Wednesday, December 3, 2014

Teen Opera Players Visit Piano Museum

By Elisabeth Williams
A 16-year-old classical music lover and Seattle Opera Education workshop participant 

My appreciation for music blossomed even further last week, when the workshop I'm in, Seattle Opera's Magic of Mozart Teen Opera Players, visited the home of University of Washington Music Professor Dr. George Bozarth. Roughly 25 of us crammed into a room full of pianos as we looked on excitedly. Dr. Bozarth and Tamara Friedman have collected pianos up to 300 years old, all housed in the Seattle Early Keyboard Museum. The pianos ranged from a foot-and-a-half long keyboard, to those closely resembling modern grand pianos. But the most wonderful thing about this museum was that the pianos weren't behind a Plexiglas wall. Most were tuned to the correct period sound and ready to be played! 

Harpsichord
Our group listened intently as Dr. Bozarth talked about the history of each piano, and did a demonstration for each one. Starting in the early 1700s, the first keyboard instruments were closer to harpsichords, probably starting with the archicembalo (a name meaning harp harpsichord).

Archicembalo
During the Classical Period, pianos had keys that were about half the height and 1/5 the weight of modern counterparts. Some early pianos had switched colors of black and white keys, as well as an occasional knee pedal. When played, the pianos all sounded unique. My favorite piano, the fortepiano, had a bright, clear tone.

Fortepiano 
The piano’s wonderful staccato abilities influenced many of Mozart’s brilliant melodic works and comedies. Pianos started possessing deeper, warmer, more sustained tones as time progressed, including higher tuning standards.
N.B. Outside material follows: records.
(** C1, as stated, fails on an identifier that the store does not know:
    with [foo] stored, the active topic is [foo], not [climate], and the
    renderer returns with the page as it was, so no climate content is
    put on it. *)
Lemma invalid_selection_is_not_defaulted :
  "foo" <> EmptyString
  /\ DATA_PROFILES !! "foo" = None
  /\ activeTopic (Some "foo") = "foo"
  /\ activeTopic (Some "foo") <> "climate"
  /\ initGeneratePage (Fixture.page Fixture.reportIds (Some "foo"))
     = Returns tt (Fixture.page Fixture.reportIds (Some "foo"))
  /\ title (page_of
              (initGeneratePage (Fixture.page Fixture.reportIds (Some "foo"))))
     <> "Climate & Emissions — ESG Narrative Intelligence".
Proof.
  repeat split; try discriminate; vm_compute; solve [reflexivity | discriminate].
Qed.

(** C1, amended: without a stored selection the active topic is
    [climate], the renderer populates from the climate entries, the
    document title is the climate one, and with the regions that are read
    without a guard the renderer returns and leaves the rendered climate
    page; with a stored non-empty string that the profile store resolves
    to nothing, the active topic is that string and the renderer returns
    with the page unchanged. *)
Theorem selection_resolution (p : Page.t) :
  (sessionStorage p !! "esg_topic" = None ->
   activeTopic (sessionStorage p !! "esg_topic") = "climate"
   /\ initGeneratePage p
      = populate (Own climate) (Own climate_heading) (Own climate_trends) p
   /\ title (page_of (initGeneratePage p))
      = "Climate & Emissions — ESG Narrative Intelligence"
   /\ (unguarded_ok p ->
       initGeneratePage p
       = Returns tt (rendered climate climate_heading climate_trends p)))
  /\ (forall s : string,
        sessionStorage p !! "esg_topic" = Some s ->
        s <> EmptyString ->
        get DATA_PROFILES s = Undefined ->
        activeTopic (sessionStorage p !! "esg_topic") = s
        /\ initGeneratePage p = Returns tt p).
Proof.
  split.
  - intros Hnone.
    assert (Ht : activeTopic (sessionStorage p !! "esg_topic") = "climate")
      by now rewrite Hnone.
    pose proof (initGeneratePage_default p Ht) as Hrun.
    repeat split; [exact Ht | exact Hrun | |].
    + rewrite Hrun. apply populate_title.
    + intros Hok. rewrite Hrun. now apply populate_run.
  - intros s Hs Hne Hund.
    assert (Ht : activeTopic (sessionStorage p !! "esg_topic") = s).
    { rewrite Hs. unfold activeTopic, orElse.
      destruct (String.eqb_spec s EmptyString); [contradiction | reflexivity]. }
    split; [exact Ht|].
    apply initGeneratePage_unresolved. now rewrite Ht.
Qed.

(** The report page without a stored selection, and with the unknown
    identifier [solar]. *)
Lemma selection_resolution_witness :
  initGeneratePage (Fixture.page Fixture.reportIds None)
  = Returns tt
      (rendered climate climate_heading climate_trends
         (Fixture.page Fixture.reportIds None))
  /\ initGeneratePage (Fixture.page Fixture.reportIds (Some "solar"))
     = Returns tt (Fixture.page Fixture.reportIds (Some "solar")).
Proof.
  split.
  - apply (selection_resolution (Fixture.page Fixture.reportIds None)).
    + vm_compute; reflexivity.
    + repeat split; vm_compute; reflexivity.
  - apply (selection_resolution (Fixture.page Fixture.reportIds (Some "solar"))
             ) with (s := "solar").
    + vm_compute; reflexivity.
    + discriminate.
    + vm_compute; reflexivity.
Defined.

(** C2 fails on the code: 4e reads [reportTitle] and [reportSubtitle],
    and 4d reads [reportTypeTag], without a guard, and 4i writes the
    label only when the fill is there too.  On the report page without
    [reportTitle] the renderer throws a TypeError in 4e and the regions of
    4f to 4m stay empty, although they are all present; on the full page
    they are populated. *)
Theorem missing_title_region_stops_rendering :
  present "dataCardsGrid"
    (Fixture.page (Fixture.reportIdsWithout "reportTitle") None) = true
  /\ returned
       (initGeneratePage
          (Fixture.page (Fixture.reportIdsWithout "reportTitle") None))
     = false
  /\ map (fun id =>
            htmlOf id
              (page_of
                 (initGeneratePage
                    (Fixture.page (Fixture.reportIdsWithout "reportTitle")
                       None))))
       ["dataCardsGrid"; "narrativeBody"; "frameworkTags"; "trendContainer";
        "fwAlignContainer"]
     = [Some EmptyString; Some EmptyString; Some EmptyString;
        Some EmptyString; Some EmptyString]
  /\ htmlOf "dataCardsGrid"
       (page_of (initGeneratePage (Fixture.page Fixture.reportIds None)))
     = Some (dataCardsHtml (Profile.keyMetrics climate))
  /\ returned
       (initGeneratePage
          (Fixture.page (Fixture.reportIdsWithout "reportTypeTag") None))
     = false
  /\ returned
       (initGeneratePage
          (Fixture.page (Fixture.reportIdsWithout "reportSubtitle") None))
     = false
  /\ textOf "integrityLabel"
       (page_of
          (initGeneratePage
             (Fixture.page (Fixture.reportIdsWithout "integrityFill") None)))
     = Some EmptyString.
Proof. repeat split; vm_compute; reflexivity. Qed.

(** C3 fails on the code for the names that every object inherits from
    [Object.prototype]: [constructor] is no key of the profile store, yet
    the lookup yields a truthy value, the guard lets it through, and the
    renderer writes [undefined] into the page before it throws. *)
Theorem inherited_name_is_rendered :
  "constructor" <> EmptyString
  /\ DATA_PROFILES !! "constructor" = None
  /\ get DATA_PROFILES "constructor" = Inherited
  /\ returned
       (initGeneratePage
          (Fixture.page Fixture.reportIds (Some "constructor")))
     = false
  /\ title
       (page_of
          (initGeneratePage
             (Fixture.page Fixture.reportIds (Some "constructor"))))
     = "undefined — ESG Narrative Intelligence"
  /\ textOf "topicBadge"
       (page_of
          (initGeneratePage
             (Fixture.page Fixture.reportIds (Some "constructor"))))
     = Some "undefined undefined".
Proof. repeat split; try discriminate; vm_compute; reflexivity. Qed.

(** C8: without a stored selection the active topic is [climate] and
    the profile is the climate one; on a page with the regions of the
    title and of the integrity bar the renderer returns, the report title
    is the climate title and the integrity label shows the integer 98 of
    the profile as it is stored.  For any profile the label is the text
    [Narrative Integrity: ], the decimal digits of the stored integer and
    a percent sign. *)
Theorem default_topic_renders_climate (p : Page.t) :
  sessionStorage p !! "esg_topic" = None ->
  unguarded_ok p ->
  present "integrityFill" p = true ->
  present "integrityLabel" p = true ->
  activeTopic (sessionStorage p !! "esg_topic") = "climate"
  /\ get DATA_PROFILES "climate" = Own climate
  /\ returned (initGeneratePage p) = true
  /\ textOf "reportTitle" (page_of (initGeneratePage p))
     = Some "Climate Performance & Decarbonisation Progress: FY2024 Strategic Disclosure"
  /\ Profile.integrity climate = 98%Z
  /\ textOf "integrityLabel" (page_of (initGeneratePage p))
     = Some "Narrative Integrity: 98%"
  /\ (forall (d : Profile.t) (h : Heading.t) (rows : list Trend.t),
        textOf "integrityLabel"
          (page_of (populate (Own d) (Own h) (Own rows) p))
        = Some ("Narrative Integrity: "
                +:+ numberToString (Profile.integrity d) +:+ "%")).
Proof.
  intros Hnone Hok Hf Hl.
  assert (Ht : activeTopic (sessionStorage p !! "esg_topic") = "climate")
    by now rewrite Hnone.
  pose proof (initGeneratePage_default p Ht) as Hrun.
  rewrite Hrun, (populate_run _ _ _ _ Hok). simpl page_of. simpl returned.
  pose proof Hok as (_ & Htitle & _).
  split; [exact Ht|]. split; [apply climate_entries|].
  split; [reflexivity|]. split; [now rewrite rendered_reportTitle|].
  split; [reflexivity|]. split.
  - now rewrite rendered_integrityLabel.
  - intros d h rows. rewrite populate_run by exact Hok.
    simpl page_of. now rewrite rendered_integrityLabel.
Qed.

(** The report page with all its regions and no stored selection. *)
Lemma default_topic_renders_climate_witness :
  textOf "integrityLabel"
    (page_of (initGeneratePage (Fixture.page Fixture.reportIds None)))
  = Some "Narrative Integrity: 98%".
Proof.
  apply (default_topic_renders_climate (Fixture.page Fixture.reportIds None)).
  - vm_compute; reflexivity.
  - repeat split; vm_compute; reflexivity.
  - vm_compute; reflexivity.
  - vm_compute; reflexivity.
Defined.

(** C10: a stored empty string is falsy, so the active topic is
    [climate], as without a stored selection: the renderer does on the
    page what it does on the same page without the stored value, and the
    document title becomes the climate one.  The empty string is not
    looked up; the profile store would resolve it to nothing. *)
Theorem empty_selection_defaults (p : Page.t) :
  sessionStorage p !! "esg_topic" = Some EmptyString ->
  let q := withStorage (delete "esg_topic" (sessionStorage p)) p in
  sessionStorage q !! "esg_topic" = None
  /\ activeTopic (sessionStorage p !! "esg_topic") = "climate"
  /\ activeTopic (sessionStorage q !! "esg_topic") = "climate"
  /\ initGeneratePage p
     = onPage (withStorage (sessionStorage p)) (initGeneratePage q)
  /\ title (page_of (initGeneratePage p))
     = "Climate & Emissions — ESG Narrative Intelligence"
  /\ get DATA_PROFILES EmptyString = Undefined.
Proof.
  intros Hempty q.
  assert (Hq : sessionStorage q !! "esg_topic" = None)
    by apply lookup_delete_eq.
  assert (Htp : activeTopic (sessionStorage p !! "esg_topic") = "climate")
    by now rewrite Hempty.
  assert (Htq : activeTopic (sessionStorage q !! "esg_topic") = "climate")
    by now rewrite Hq.
  repeat split; try assumption.
  - rewrite (initGeneratePage_default p Htp), (initGeneratePage_default q Htq).
    unfold q. rewrite populate_storage_blind.
    pose proof (populate_sessionStorage (Own climate) (Own climate_heading)
                  (Own climate_trends) p) as Hkeep.
    destruct (populate _ _ _ p) as [[] p'|e p']; simpl in *;
      rewrite <- Hkeep; now destruct p'.
  - rewrite (initGeneratePage_default p Htp). apply populate_title.
Qed.

(** The report page with the empty string stored. *)
Lemma empty_selection_defaults_witness :
  title
    (page_of
       (initGeneratePage (Fixture.page Fixture.reportIds (Some EmptyString))))
  = "Climate & Emissions — ESG Narrative Intelligence".
Proof.
  apply (empty_selection_defaults
           (Fixture.page Fixture.reportIds (Some EmptyString))).
  vm_compute; reflexivity.
Defined.

End Resolution.

(** ** What the renderer leaves alone *)

Section Frame.
Import Js Page Dom Render Report.
Local Open Scope js_scope.

(** A lookup followed by code that is run with [null] or with the
    element. *)
Lemma preserves_lookup {A B : Type} (f : Page.t -> B) (id : string)
    (k : Ref -> M A) :
  preserves f (k None) -> preserves f (k (Some id)) ->
  preserves f (Page.bind (getElementById id) k).
Proof.
  intros Hn Hs p. unfold Page.bind, getElementById.
  destruct (elements p !! id); [apply Hs | apply Hn].
Qed.

Lemma preserves_assign_at {B : Type} (f : Page.t -> B) (ref : Ref)
    (g : Element -> Element) :
  (forall id p, ref = Some id -> f (update id g p) = f p) ->
  preserves f (assign ref g).
Proof.
  intros H. destruct ref as [id|]; intros p; [now apply H | reflexivity].
Qed.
Participants in Seattle Opera's Teen Opera Players "Magic of Mozart" workshop meet George Bozarth, a professor of Music History and Theory at UW. Bozarth specializes in 19th-century studies, especially the music of Johannes Brahms and musical life in Boston. He is also interested in the early history of the piano. Mark Allwein photo
While I have always appreciated orchestral music, I haven’t had much experience learning about music without words. By learning about pianos and how they influenced compositions, I confirmed my belief that one must marry an instrument’s natural abilities with emotion, as is so brilliantly integrated by composers.


As we concluded our tour, some students got the invaluable gift of performing their Lieder with a piano from the period the song was actually written. Finishing the bites of our kindly-baked muffins, we left the museum not only with knowledge of pianos, but how important instruments are to any composition.


Note from Sarah Potter, Music Administrator at Seattle Opera:
Dr. Bozarth and his wife Tamara Friedman have been a delight to work with for their generosity and infectious passion for their collection of period keyboard instruments. We first met them in January of 2011 when the maestro for our Barber of Seville, Dean Williamson, wanted a historically correct instrument for the show. Dr. Bozarth agreed to provide a forte piano as a personal favor to Maestro Williamson. During the course of that production our top-notch stage crew demonstrated that we could take proper care of their instruments; so now we are fortunate to be able to rent all of our period keyboards from them. Most recently Maestro Wedow played a forte piano in Don Giovanni and our upcoming Semele will feature both a virginal and harpsichord. When I called to inquire if Dr. Bozarth even had a virginal, he replied “I have two you can choose from!”